**What is being asked**
Within the records that follow, find every line containing the string "right". Copy those lines.

=== Record extracts ===

(** Functional update of one keyspace. *)
Definition set_tenants f (db : Db) : Db :=
  Db.mk (f (Db.tenants db)) (Db.tombstones db) (Db.data_keys db) (Db.address_keys db) (Db.grants db)
    (Db.revocations db) (Db.sessions db) (Db.invocations db) (Db.idem db) (Db.ledgers db) (Db.artifacts db)
    (Db.pending db) (Db.locators db) (Db.blobs db) (Db.session_index db) (Db.audit db) (Db.audit_stub db)
    (Db.rekey db).
Definition set_tombstones f (db : Db) : Db :=
  Db.mk (Db.tenants db) (f (Db.tombstones db)) (Db.data_keys db) (Db.address_keys db) (Db.grants db)
    (Db.revocations db) (Db.sessions db) (Db.invocations db) (Db.idem db) (Db.ledgers db) (Db.artifacts db)
    (Db.pending db) (Db.locators db) (Db.blobs db) (Db.session_index db) (Db.audit db) (Db.audit_stub db)
    (Db.rekey db).
Definition set_data_keys f (db : Db) : Db :=
  Db.mk (Db.tenants db) (Db.tombstones db) (f (Db.data_keys db)) (Db.address_keys db) (Db.grants db)
    (Db.revocations db) (Db.sessions db) (Db.invocations db) (Db.idem db) (Db.ledgers db) (Db.artifacts db)
    (Db.pending db) (Db.locators db) (Db.blobs db) (Db.session_index db) (Db.audit db) (Db.audit_stub db)
    (Db.rekey db).
Definition set_address_keys f (db : Db) : Db :=
  Db.mk (Db.tenants db) (Db.tombstones db) (Db.data_keys db) (f (Db.address_keys db)) (Db.grants db)
    (Db.revocations db) (Db.sessions db) (Db.invocations db) (Db.idem db) (Db.ledgers db) (Db.artifacts db)
    (Db.pending db) (Db.locators db) (Db.blobs db) (Db.session_index db) (Db.audit db) (Db.audit_stub db)
    (Db.rekey db).
Definition set_grants f (db : Db) : Db :=
  Db.mk (Db.tenants db) (Db.tombstones db) (Db.data_keys db) (Db.address_keys db) (f (Db.grants db))
    (Db.revocations db) (Db.sessions db) (Db.invocations db) (Db.idem db) (Db.ledgers db) (Db.artifacts db)
    (Db.pending db) (Db.locators db) (Db.blobs db) (Db.session_index db) (Db.audit db) (Db.audit_stub db)
    (Db.rekey db).
Definition set_revocations f (db : Db) : Db :=
  Db.mk (Db.tenants db) (Db.tombstones db) (Db.data_keys db) (Db.address_keys db) (Db.grants db) (f
    (Db.revocations db)) (Db.sessions db) (Db.invocations db) (Db.idem db) (Db.ledgers db) (Db.artifacts db)
    (Db.pending db) (Db.locators db) (Db.blobs db) (Db.session_index db) (Db.audit db) (Db.audit_stub db)
    (Db.rekey db).
Definition set_sessions f (db : Db) : Db :=
  Db.mk (Db.tenants db) (Db.tombstones db) (Db.data_keys db) (Db.address_keys db) (Db.grants db)
    (Db.revocations db) (f (Db.sessions db)) (Db.invocations db) (Db.idem db) (Db.ledgers db) (Db.artifacts
    db) (Db.pending db) (Db.locators db) (Db.blobs db) (Db.session_index db) (Db.audit db) (Db.audit_stub
    db) (Db.rekey db).
Definition set_invocations f (db : Db) : Db :=
  Db.mk (Db.tenants db) (Db.tombstones db) (Db.data_keys db) (Db.address_keys db) (Db.grants db)
    (Db.revocations db) (Db.sessions db) (f (Db.invocations db)) (Db.idem db) (Db.ledgers db) (Db.artifacts
    db) (Db.pending db) (Db.locators db) (Db.blobs db) (Db.session_index db) (Db.audit db) (Db.audit_stub
    db) (Db.rekey db).
Definition set_idem f (db : Db) : Db :=
  Db.mk (Db.tenants db) (Db.tombstones db) (Db.data_keys db) (Db.address_keys db) (Db.grants db)
    (Db.revocations db) (Db.sessions db) (Db.invocations db) (f (Db.idem db)) (Db.ledgers db) (Db.artifacts
    db) (Db.pending db) (Db.locators db) (Db.blobs db) (Db.session_index db) (Db.audit db) (Db.audit_stub
    db) (Db.rekey db).
Definition set_ledgers f (db : Db) : Db :=
  Db.mk (Db.tenants db) (Db.tombstones db) (Db.data_keys db) (Db.address_keys db) (Db.grants db)
    (Db.revocations db) (Db.sessions db) (Db.invocations db) (Db.idem db) (f (Db.ledgers db)) (Db.artifacts
    db) (Db.pending db) (Db.locators db) (Db.blobs db) (Db.session_index db) (Db.audit db) (Db.audit_stub
    db) (Db.rekey db).
Definition set_artifacts f (db : Db) : Db :=
  Db.mk (Db.tenants db) (Db.tombstones db) (Db.data_keys db) (Db.address_keys db) (Db.grants db)
    (Db.revocations db) (Db.sessions db) (Db.invocations db) (Db.idem db) (Db.ledgers db) (f (Db.artifacts
    db)) (Db.pending db) (Db.locators db) (Db.blobs db) (Db.session_index db) (Db.audit db) (Db.audit_stub
    db) (Db.rekey db).
Definition set_pending f (db : Db) : Db :=
  Db.mk (Db.tenants db) (Db.tombstones db) (Db.data_keys db) (Db.address_keys db) (Db.grants db)
    (Db.revocations db) (Db.sessions db) (Db.invocations db) (Db.idem db) (Db.ledgers db) (Db.artifacts db)
    (f (Db.pending db)) (Db.locators db) (Db.blobs db) (Db.session_index db) (Db.audit db) (Db.audit_stub
    db) (Db.rekey db).
Definition set_locators f (db : Db) : Db :=
  Db.mk (Db.tenants db) (Db.tombstones db) (Db.data_keys db) (Db.address_keys db) (Db.grants db)
    (Db.revocations db) (Db.sessions db) (Db.invocations db) (Db.idem db) (Db.ledgers db) (Db.artifacts db)
    (Db.pending db) (f (Db.locators db)) (Db.blobs db) (Db.session_index db) (Db.audit db) (Db.audit_stub
    db) (Db.rekey db).
Definition set_blobs f (db : Db) : Db :=
  Db.mk (Db.tenants db) (Db.tombstones db) (Db.data_keys db) (Db.address_keys db) (Db.grants db)
    (Db.revocations db) (Db.sessions db) (Db.invocations db) (Db.idem db) (Db.ledgers db) (Db.artifacts db)
    (Db.pending db) (Db.locators db) (f (Db.blobs db)) (Db.session_index db) (Db.audit db) (Db.audit_stub
    db) (Db.rekey db).
Definition set_session_index f (db : Db) : Db :=
  Db.mk (Db.tenants db) (Db.tombstones db) (Db.data_keys db) (Db.address_keys db) (Db.grants db)
    (Db.revocations db) (Db.sessions db) (Db.invocations db) (Db.idem db) (Db.ledgers db) (Db.artifacts db)
    (Db.pending db) (Db.locators db) (Db.blobs db) (f (Db.session_index db)) (Db.audit db) (Db.audit_stub
    db) (Db.rekey db).
Definition set_audit f (db : Db) : Db :=
  Db.mk (Db.tenants db) (Db.tombstones db) (Db.data_keys db) (Db.address_keys db) (Db.grants db)
    (Db.revocations db) (Db.sessions db) (Db.invocations db) (Db.idem db) (Db.ledgers db) (Db.artifacts db)
    (Db.pending db) (Db.locators db) (Db.blobs db) (Db.session_index db) (f (Db.audit db)) (Db.audit_stub
    db) (Db.rekey db).
Definition set_audit_stub f (db : Db) : Db :=
  Db.mk (Db.tenants db) (Db.tombstones db) (Db.data_keys db) (Db.address_keys db) (Db.grants db)
    (Db.revocations db) (Db.sessions db) (Db.invocations db) (Db.idem db) (Db.ledgers db) (Db.artifacts db)
    (Db.pending db) (Db.locators db) (Db.blobs db) (Db.session_index db) (Db.audit db) (f (Db.audit_stub
    db)) (Db.rekey db).
Definition set_rekey f (db : Db) : Db :=
  Db.mk (Db.tenants db) (Db.tombstones db) (Db.data_keys db) (Db.address_keys db) (Db.grants db)
    (Db.revocations db) (Db.sessions db) (Db.invocations db) (Db.idem db) (Db.ledgers db) (Db.artifacts db)
    (Db.pending db) (Db.locators db) (Db.blobs db) (Db.session_index db) (Db.audit db) (Db.audit_stub db) (f
    (Db.rekey db)).
(** ** Lemmas *)

Lemma split_first_chunk_app n (a b : bytes) :
  length a = n -> split_first_chunk n (a ++ b) = Some (a, b).
Proof.
  intros <-. unfold split_first_chunk. rewrite length_app, take_app_length, drop_app_length.
  by rewrite (proj2 (Nat.leb_le _ _)) by lia.
Qed.
Lemma from_to_le_u16 z : in_range u16_max z -> from_le_bytes (to_le_bytes 2 z) = z.
Proof. unfold in_range, u16_max. intros. rewrite from_to_le_bytes. apply Z.mod_small. lia. Qed.
Lemma from_to_le_u32 z : in_range u32_max z -> from_le_bytes (to_le_bytes 4 z) = z.
Proof. unfold in_range, u32_max. intros. rewrite from_to_le_bytes. apply Z.mod_small. lia. Qed.
Lemma le_u32_inj x y :
  in_range u32_max x -> in_range u32_max y -> to_le_bytes 4 x = to_le_bytes 4 y -> x = y.
Proof. intros Hx Hy He. by rewrite <- (from_to_le_u32 x), He, from_to_le_u32. Qed.

Lemma push_prefixed_Ok out component b r :
  push_prefixed out component b = Ok r ->
  Z.of_nat (length b) < 256 ^ Z.of_nat 2 /\ r = out ++ to_le_bytes 2 (Z.of_nat (length b)) ++ b.
Proof.
  unfold push_prefixed. intros Hp. apply bind_Ok in Hp as ([] & Hl%ensure_Ok & Hp). apply Ok_inj in Hp.
  unfold u16_max in Hl. bool_simpl. split; [lia|done].
Qed.

(** The fields' widths. *)
Definition ctx_wf (ctx : SealContext) : Prop :=
  in_range u32_max (SealContext.schema_version ctx) /\ in_range u8_max (SealContext.kind ctx).

Lemma keyspace_name_inj k1 k2 : Keyspace.name k1 = Keyspace.name k2 -> k1 = k2.
Proof. destruct k1, k2; done. Qed.

(** The additional data is injective. *)
Lemma aad_inj c1 c2 k1 k2 a :
  ctx_wf c1 -> ctx_wf c2 -> in_range u32_max k1 -> in_range u32_max k2 ->
  aad c1 k1 = Ok a -> aad c2 k2 = Ok a -> c1 = c2 /\ k1 = k2.
Proof.
  intros [Hs1 Hd1] [Hs2 Hd2] Hk1 Hk2 H1 H2. unfold aad in H1, H2.
  apply bind_Ok in H1 as (o1 & [Hn1 ->]%push_prefixed_Ok & [Hr1 ->]%push_prefixed_Ok).
  apply bind_Ok in H2 as (o2 & [Hn2 ->]%push_prefixed_Ok & [Hr2 He]%push_prefixed_Ok).
  rewrite <- !app_assoc in He. apply app_inj_1 in He as [_ He]; [|done].
  apply app_inj_1 in He as [Hs He]; [|done]. apply le_u32_inj in Hs; [|done..].
  apply app_inj_1 in He as [Hd He]; [|done]. injection Hd as Hd.
  apply (f_equal b2z) in Hd. rewrite !b2z_z2b, !Z.mod_small in Hd by (unfold in_range, u8_max in *; lia).
  apply app_inj_1 in He as [Hk He]; [|done]. apply le_u32_inj in Hk; [|done..].
  apply prefixed_inj in He as [Hn He]; [|done..].
  destruct c1, c2; cbn in *. apply keyspace_name_inj in Hn. subst.
  split; [|done]. f_equal.
  apply (prefixed_inj 2 _ _ [] []); [done..|]. by rewrite !app_nil_r.
Qed.

Section lemmas.
Context `{Aead}.

Lemma seal_with_Ok key ctx plaintext nonce sealed :
  seal_with key ctx plaintext (Some nonce) = Ok sealed ->
  exists a ct, aad ctx (SealingKey.id key) = Ok a /\
    aead_encrypt (SealingKey.key key) nonce a plaintext = Some ct /\
    sealed = to_le_bytes 2 SEALED_RECORD_VERSION ++ to_le_bytes 4 (SealingKey.id key) ++ nonce ++ ct.
Proof using Type.
  unfold seal_with, encrypt. intros Hs. apply bind_Ok in Hs as ([] & _ & Hs).
  apply bind_Ok in Hs as (a & Ha & Hs). apply bind_Ok in Hs as (n & [= <-]%ok_or_Ok & Hs).
  apply bind_Ok in Hs as (ct & Hc%ok_or_Ok & Hs). apply Ok_inj in Hs. eauto.
Qed.

(** What [open] does with a value of the written format. *)
Lemma open_parsed keys ctx id nonce ct :
  in_range u32_max id -> length nonce = NONCE_LEN -> (TAG_LEN <= length ct)%nat ->
  open keys ctx (to_le_bytes 2 SEALED_RECORD_VERSION ++ to_le_bytes 4 id ++ nonce ++ ct) =
  (key ← ok_or (List.find (fun k => SealingKey.id k =? id) keys) (StoreError.UnknownKeyId id);
   a ← aad ctx id;
   ok_or (aead_decrypt (SealingKey.key key) nonce a ct)
     (StoreError.Open (Keyspace.name (SealContext.keyspace ctx)))).
Proof using Type.
  intros Hid Hn Hc. unfold open. rewrite (proj2 (Nat.leb_le _ _)).
  2: { rewrite !length_app, !length_to_le_bytes, Hn. unfold MIN_SEALED_LEN, SEALED_HEADER_LEN. lia. }
  cbn [ensure mbind result_bind].
  rewrite split_first_chunk_app by apply length_to_le_bytes. cbn [ok_or mbind result_bind].
  rewrite split_first_chunk_app by apply length_to_le_bytes. cbn [ok_or mbind result_bind].
  rewrite split_first_chunk_app by done. cbn [ok_or mbind result_bind].
  rewrite from_to_le_u16 by done. rewrite from_to_le_u32 by done. done.
Qed.
End lemmas.

(** ** Properties *)
Section properties.
Context `{AeadLaws}.

(** A sealed value opens exactly where it was sealed. With the sealing
    key first among those offered under its id, a value sealed for one
    location (schema version, keyspace, record kind, record key) opens at
    that location to the bytes that were sealed, and it opens at another
    location, whichever field differs, only if the cipher accepts the
    ciphertext under additional data it was not made with; its header names
    the key it needs. *)
Theorem sealed_opens_only_in_place (key : SealingKey) (keys : list SealingKey)
    (ctx ctx' : SealContext) (plaintext plaintext' nonce sealed : bytes) :
  ctx_wf ctx -> ctx_wf ctx' -> in_range u32_max (SealingKey.id key) -> length nonce = NONCE_LEN ->
  List.find (fun k => SealingKey.id k =? SealingKey.id key) keys = Some key ->
  seal_with key ctx plaintext (Some nonce) = Ok sealed ->
  sealed_key_id sealed = Some (SealingKey.id key) /\
  (open keys ctx' sealed = Ok plaintext' <->
   (ctx' = ctx /\ plaintext' = plaintext) \/
   (ctx' <> ctx /\ exists a a', aad ctx (SealingKey.id key) = Ok a /\ aad ctx' (SealingKey.id key) = Ok a' /\
      accepted_elsewhere (SealingKey.key key) nonce a a' plaintext plaintext')).
Proof using Type*.
  intros Hc Hc' Hid Hn Hk (a & ct & Ha & He & ->)%seal_with_Ok.
  destruct (aead_correct _ _ _ _ _ He) as [Hd Hl]. split.
  { unfold sealed_key_id. rewrite split_first_chunk_app by apply length_to_le_bytes. cbn [mbind option_bind].
    rewrite split_first_chunk_app by apply length_to_le_bytes. cbn. f_equal. by apply from_to_le_u32. }
  rewrite open_parsed by (done || lia). rewrite Hk. cbn [ok_or mbind result_bind]. split.
  - intros Ho. apply bind_Ok in Ho as (a' & Ha' & Ho%ok_or_Ok).
    destruct (decide (a' = a)) as [->|Hne].
    + left. destruct (aad_inj _ _ _ _ _ Hc' Hc Hid Hid Ha' Ha) as [-> _]. split; [done|congruence].
    + right. split; [congruence|]. exists a, a'. split; [done|]. split; [done|]. split; [done|]. by exists ct.
  - intros [[-> ->]|(_ & a1 & a' & Ha1 & Ha' & _ & c & He' & Hd')].
    + rewrite Ha. cbn [mbind result_bind]. by rewrite Hd.
    + rewrite Ha'. cbn [mbind result_bind]. assert (a1 = a) as -> by congruence.
      assert (c = ct) as -> by congruence. by rewrite Hd'.
Qed.

(** A wrapped tenant data key unwraps for its tenant to the key that was
    wrapped, for another tenant only if the cipher accepts it under additional
    data it was not made with, and it is never taken for wrapped addressing
    subkeys. *)
Theorem wrapped_key_unwraps_only_in_place (store : StoreKek) (tenant tenant' nonce wrapped : bytes)
    (key key' : TenantDataKey) :
  in_range u32_max (StoreKek.root_key_id store) -> in_range u32_max (TenantDataKey.id key) ->
  length (TenantDataKey.bytes_ key) = KEY_LEN -> length nonce = NONCE_LEN ->
  wrap_tenant_key_with store tenant key (Some nonce) = Ok wrapped ->
  let a t := wrap_aad (StoreKek.root_key_id store) (TenantDataKey.id key) t in
  unwrap_tenant_key store tenant wrapped = Ok key /\
  (unwrap_tenant_key store tenant' wrapped = Ok key' ->
   (tenant' = tenant /\ key' = key) \/
   (tenant' <> tenant /\ accepted_elsewhere (StoreKek.kek store) nonce (a tenant) (a tenant')
      (TenantDataKey.bytes_ key) (TenantDataKey.bytes_ key'))) /\
  unwrap_address_keys store tenant' wrapped =
    Err (StoreError.Malformed "wrapped addressing subkeys" (Z.of_nat WRAPPED_KEY_LEN)).
Proof using Type*.
  intros Hr Hid Hlen Hn Hw a. unfold wrap_tenant_key_with, encrypt in Hw.
  apply bind_Ok in Hw as (n & [= <-]%ok_or_Ok & Hw). apply bind_Ok in Hw as (ct & He%ok_or_Ok & Hw).
  apply Ok_inj in Hw. fold (a tenant) in He. destruct (aead_correct _ _ _ _ _ He) as [Hd Hl].
  assert (length wrapped = WRAPPED_KEY_LEN) as Hw'.
  { rewrite <- Hw, !length_app, !length_to_le_bytes, Hn, Hl, Hlen. done. }
  assert (forall t, unwrap_tenant_key store t wrapped =
    (plain ← ok_or (aead_decrypt (StoreKek.kek store) nonce (a t) ct) StoreError.TenantKeyUnwrap;
     _ ← ensure (Nat.eqb (length plain) KEY_LEN)
           (StoreError.Malformed "unwrapped tenant key" (Z.of_nat (length plain)));
     Ok (TenantDataKey.mk (TenantDataKey.id key) plain))) as Hun.
  { intros t. unfold unwrap_tenant_key. rewrite Hw', Nat.eqb_refl. cbn [ensure mbind result_bind]. rewrite <- Hw.
    do 3 (rewrite split_first_chunk_app by apply length_to_le_bytes; cbn [ok_or mbind result_bind]).
    rewrite split_first_chunk_app by done. cbn [ok_or mbind result_bind].
    rewrite from_to_le_u16 by done. rewrite !from_to_le_u32 by done. by rewrite Z.eqb_refl. }
  split_and!.
  - rewrite Hun, Hd. cbn [ok_or mbind result_bind]. rewrite Hlen. by destruct key.
  - rewrite Hun. intros Ho. apply bind_Ok in Ho as (p & Hp%ok_or_Ok & Ho). apply bind_Ok in Ho as (? & _ & Ho).
    apply Ok_inj in Ho. subst key'. destruct (decide (tenant' = tenant)) as [->|Hne].
    + left. rewrite Hd in Hp. injection Hp as <-. by destruct key.
    + right. split; [done|]. split; [|by exists ct]. intros Ha. apply Hne.
      unfold a, wrap_aad in Ha. by do 3 (apply app_inj_1 in Ha as [_ Ha]; [|done]).
  - unfold unwrap_address_keys. by rewrite Hw'.
Qed.
End properties.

===

**Final answer**
    + right. split; [congruence|]. exists a, a'. split; [done|]. split; [done|]. split; [done|]. by exists ct.
    + right. split; [done|]. split; [|by exists ct]. intros Ha. apply Hne.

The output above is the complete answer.